Touton touched his elbow. “In a war, lots of guys, probably three-quarters, never discharge their weapon in battle. Too chickenshit. You did all right, kid. You hit the car. Took out the tail light. Good. That’ll help us trace it.”

At that moment, an ambulance under full siren raced down Dorchester, carrying wounded from the riot’s front lines. Touton watched it go, and wondered again what the hell was going on. His city was in chaos.

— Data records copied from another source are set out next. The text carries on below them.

Lemma wp_ConstructTransaction account pb checker nameIn w
    (Q : outcome string -> World Node TradeState -> Prop) :
  (forall o n l, Forall harmless l ->
     (forall p, o = Ret p -> purchase checker (seller_data_of pb) (counterparty_of pb) p l) ->
     Q o (mkWorld (wst w) n (wtrace w ++ l))) ->
  wp (ConstructTransaction account pb checker nameIn) Q w.
Proof.
  intros HQ. eapply wp_log; [apply quiet_ConstructTransaction| |exact HQ].
  unfold ConstructTransaction. wp_step. wp_step; [|done]. wp_step. wp_step; [|done].
  wp_use wp_GetTotalSat_agreed; [intros total Ht|].
  2: { intros [[t|]|e|] Ho; cbn [then_post check_some]; [by destruct (Ho t)|by wp_step; wp_step|done..]. }
  wp_step. wp_step; [|done]. simplify_eq.
  wp_use wp_fund_chi_part. intros o n1 l1 _ H1'.
  destruct o as [q1|e|]; cbn [then_post]; [|done..]. specialize (H1' q1 eq_refl).
  wp_use wp_build_name_part. intros o n2 l2 _ H2'.
  destruct o as [q2|e|]; cbn [then_post]; [|done..]. specialize (H2' q2 eq_refl).
  wp_step; [done|]. intros l' Hl' p [= <-]. rewrite <-!app_assoc in Hl'.
  apply app_inv_head in Hl' as <-. exists a, nameIn, q1, q2.
  split_and!; [done|eapply pays_seller_mono; [|done]|eapply moves_name_mono; [|done]|]; set_solver.
Qed.

Lemma wp_buyer_construct account checker reply w
    (Q : outcome Stage -> World Node TradeState -> Prop) :
  let pb := wst w in
  (forall o n l, (forall s, o = Ret s -> s = Done None) -> Forall harmless l ->
     Q o (mkWorld pb n (wtrace w ++ l))) ->
  (forall o n l l1 p l2, (forall s, o = Ret s -> s = Done None) ->
     constructed_and_signed checker pb l l1 p l2 -> Q o (mkWorld pb n (wtrace w ++ l))) ->
  (forall q n l l1 p l2, constructed_and_signed checker pb l l1 p l2 ->
     let o := match GetRole account pb with
              | MAKER => Done (Some (with_msg_psbt (Some (mkTradePsbt (Some p))) reply))
              | TAKER => Continue
              end in
     Q (Ret o) (mkWorld (with_our_psbt (Some q) pb) n (wtrace w ++ l))) ->
  wp (buyer_construct account checker reply) Q w.
Proof.
  cbv zeta. intros HN HR HS. unfold buyer_construct. wp_step. wp_step.
  wp_use (wp_only_calls is_query); [apply queries_CheckForBuyerTrade|intros o n l0 Hl0].
  destruct o as [[nameIn|]|e|]; cbn [then_post];
    [|wp_step|..]; try (apply HN; [naive_solver|harmless_calls]).
  wp_use wp_ConstructTransaction. intros o n1 l1 Hl1 Hp. trace_form.
  destruct o as [p|e|]; cbn [then_post]; try (apply HN; [naive_solver|harmless_calls]).
  specialize (Hp p eq_refl).
  wp_use wp_SignPsbt. intros o r n2 Hr. trace_form.
  assert (Hone : forall l2, Forall harmless l2 ->
    constructed_and_signed checker (wst w) (l0 ++ l1 ++ EvXaya (walletprocesspsbt p) r :: l2) (l0 ++ l1) p l2).
  { intros l2 Hl2. split; [|by eapply purchase_mono; [|exact Hp]; set_solver].
    exists r. rewrite <-app_assoc. split_and!; [done|harmless_calls..]. }
  destruct o as [[q complete]|e|]; cbn [then_post];
    [|eapply HR; [naive_solver|apply Hone; harmless_calls]..].
  wp_use (wp_only_calls is_query); [apply queries_CheckForBuyerSignature|intros o n3 l3 Hl3].
  trace_form.
  destruct o as [[]|e|]; cbn [then_post negb];
    [|..|eapply HR; [naive_solver|apply Hone; harmless_calls]
        |eapply HR; [naive_solver|apply Hone; harmless_calls]].
  - wp_step. wp_step; [|eapply HR; [naive_solver|apply Hone; harmless_calls]].
    wp_step. wp_step.
    specialize (HS q n3 _ _ _ _ (Hone l3 ltac:(harmless_calls))).
    destruct (GetRole account (wst w)); wp_step; exact HS.
  - wp_quiet quiet_UnlockPsbtInputs as o n4 l4 Hl4. trace_form.
    destruct o as [[]|e|]; cbn [then_post]; [wp_step|..];
      (eapply HR; [naive_solver|apply Hone; harmless_calls]).
Qed.

(** Among the calls [l] the wallet finalised the maker's PSBT to [hex]: its
    own as the seller, the combination of both as the buyer. *)
Definition finalised_to account (pb : TradeState) (hex : string) (l : list Event) : Prop :=
  exists f r, EvXaya (finalizepsbt f) (inr r) ∈ l /\ reads_string r "hex" hex /\
    match GetOrderType account pb with
    | ASK => f = our_psbt_of pb
    | BID => EvXaya (combinepsbt (jappend (jappend jarray (jstr (their_psbt_of pb)))
                                    (jstr (our_psbt_of pb)))) (inr f) ∈ l
    end.

(** The last call broadcasts the finalised transaction, with result [r]. *)
Definition broadcast_last account pb (l : list Event) (r : string + string) : Prop :=
  exists l1 hex, l = l1 ++ [EvXaya (sendrawtransaction hex) r] /\ Forall harmless l1 /\
    finalised_to account pb hex l1.

Lemma wp_maker_finish account w
    (Q : outcome (option ProcessingMessage) -> World Node TradeState -> Prop) :
  (forall o n l, (forall r, o = Ret r -> r = None) -> Forall harmless l ->
     Q o (mkWorld (wst w) n (wtrace w ++ l))) ->
  (forall n l msg, GetRole account (wst w) = MAKER -> has (ts_their_psbt (wst w)) = true ->
     broadcast_last account (wst w) l (inl msg) ->
     Q (Throw (JsonRpcException msg)) (mkWorld (wst w) n (wtrace w ++ l))) ->
  (forall n l txid, GetRole account (wst w) = MAKER -> has (ts_their_psbt (wst w)) = true ->
     broadcast_last account (wst w) l (inr txid) ->
     Q (Ret None) (mkWorld (with_state (Some PENDING) (wst w)) n (wtrace w ++ l))) ->
  wp (maker_finish account) Q w.
Proof.
  intros HN HF HS. unfold maker_finish. wp_step. wp_step. wp_step.
  wp_step; [|rewrite <-(world_id w); apply HN; [done|harmless_calls]].
  match goal with Hr : bool_decide _ = true |- _ => apply bool_decide_eq_true in Hr as Hmaker end.
  destruct (has (ts_their_psbt (wst w))) eqn:Htheir; cbn [negb];
    [|wp_step; rewrite <-(world_id w); apply HN; [naive_solver|harmless_calls]].
  apply wp_bind, (wp_log harmless (final_psbt account) (fun o l => forall f, o = Ret f ->
    match GetOrderType account (wst w) with
    | ASK => f = our_psbt_of (wst w)
    | BID => EvXaya (combinepsbt (jappend (jappend jarray (jstr (their_psbt_of (wst w))))
                                    (jstr (our_psbt_of (wst w))))) (inr f) ∈ l
    end)).
  { unfold final_psbt. steps_auto; done. }
  { unfold final_psbt. wp_step. wp_step. destruct (GetOrderType account (wst w)).
    - wp_step. by intros l _ f [= <-].
    - wp_step; [done|]. intros l Hl f [= <-]. apply app_inv_head in Hl as <-. set_solver. }
  intros o n l Hl Hf. cbn [wst wnode wtrace].
  destruct o as [f|e|]; cbn [then_post]; try (apply HN; [naive_solver|harmless_calls]).
  specialize (Hf f eq_refl).
  wp_step. wp_step; trace_form; [apply HN; [naive_solver|harmless_calls]|].
  wp_step. wp_step; [|apply HN; [naive_solver|harmless_calls]].
  wp_use wp_field; [intros cv Hcv|intros; apply HN; [naive_solver|harmless_calls]].
  wp_step. wp_step; [|apply HN; [naive_solver|harmless_calls]].
  wp_step. wp_step; [|apply HN; [naive_solver|harmless_calls]].
  destruct a; cbn [negb]; [|wp_step; apply HN; [naive_solver|harmless_calls]].
  wp_use wp_field; [intros hv Hhv|intros; apply HN; [naive_solver|harmless_calls]].
  wp_step. wp_step; [|apply HN; [naive_solver|harmless_calls]].
  wp_step. wp_step; [|apply HN; [naive_solver|harmless_calls]].
  assert (Hfin : finalised_to account (wst w) a (l ++ [EvXaya (finalizepsbt f) (inr x)])).
  { exists f, x. split; [set_solver|]. split; [by exists hv|].
    destruct (GetOrderType account (wst w)); [done|set_solver]. }
  wp_step. wp_step; trace_form.
  - apply HF; [done..|]. exists (l ++ [EvXaya (finalizepsbt f) (inr x)]), a.
    split_and!; [by rewrite <-app_assoc|harmless_calls|done].
  - wp_step. wp_step. wp_step. apply (HS _ _ x0); [done..|].
    exists (l ++ [EvXaya (finalizepsbt f) (inr x)]), a.
    split_and!; [by rewrite <-app_assoc|harmless_calls|done].
Qed.

Lemma wp_share_or_finish account reply w
    (Q : outcome (option ProcessingMessage) -> World Node TradeState -> Prop) :
  (forall o n l, (forall r, o = Ret r -> r = None) -> Forall harmless l ->
     Q o (mkWorld (wst w) n (wtrace w ++ l))) ->
  (forall q, GetRole account (wst w) = TAKER -> ts_our_psbt (wst w) = Some q ->
     Q (Ret (Some (with_msg_psbt (Some (mkTradePsbt (Some q))) reply)))
       (mkWorld (with_state (Some PENDING) (wst w)) (wnode w) (wtrace w))) ->
  (forall n l r, GetRole account (wst w) = MAKER -> has (ts_our_psbt (wst w)) = true ->
     has (ts_their_psbt (wst w)) = true -> broadcast_last account (wst w) l r ->
     match r with
     | inl msg => Q (Throw (JsonRpcException msg)) (mkWorld (wst w) n (wtrace w ++ l))
     | inr _ => Q (Ret None) (mkWorld (with_state (Some PENDING) (wst w)) n (wtrace w ++ l))
     end) ->
  wp (share_or_finish account reply) Q w.
Proof.
  intros HN HT HM. unfold share_or_finish. wp_step. wp_step. wp_step.
  wp_step; [|rewrite <-(world_id w); apply HN; [done|harmless_calls]].
  destruct (GetRole account (wst w)) eqn:Hrole.
  - apply wp_maker_finish; [done|..].
    + intros n l msg _ Ht Hb. by apply (HM n l (inl msg)).
    + intros n l txid _ Ht Hb. by apply (HM n l (inr txid)).
  - wp_step. wp_step. wp_step. unfold our_psbt_of.
    destruct (ts_our_psbt (wst w)) as [q|] eqn:Hq; [|done]. by apply HT.
Qed.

He wondered if, by morning, or in a day or two, it might not lie in ruins.

CHAPTER 4
1535 ~ 1534 ~ 1535–36

A
BREEZE CAME UP, RIPPLING THE RIVER. ON THE AIR WITH THE
rise of the sun also rose the migrant birds—ducks and snow-white geese and black-backed geese larger than any fowl these strangers had seen. Cantankerous calls as cacophonous as a ship’s cannons. The rhythmic swoosh of wings louder than the flogging sails of an entire fleet. To look up, gaze upon the long-necked birds in flight, the astonishing breadth of their V-formations, row upon row southbound beyond the horizon, overtook the sensibilities of these sailors as a dread, an awe, not previously experienced.

They sensed their trespass in an unknown realm.

Felt their lives become infinitesimal.

Jacques Cartier ruminated on the significance of the migration as he watched the birds embark in a noisy rush and ascend. “They fly to a destination.” Indians claimed that the great birds departed for the winter and, come spring, returned, which indicated that they travelled far enough south to reach a different climate. How great, he pondered, could this land be?

How vast?

He rarely awoke among the first. Cartier had remained ignorant of a ritual that had developed among his sailors. Strewn along the deck, the men greeted first light. They demonstrated no interest in chores, and instead observed the waterfowl, listened to the racket, felt the warmth of the sun on their necks and hands, and in the naked hour breathed, rapt. About to shout a command, the captain let the impulse pass. Standing above his men on the high aft deck,
he felt oddly joined with them in the astonishment of this land’s mystery. He shared in their privilege.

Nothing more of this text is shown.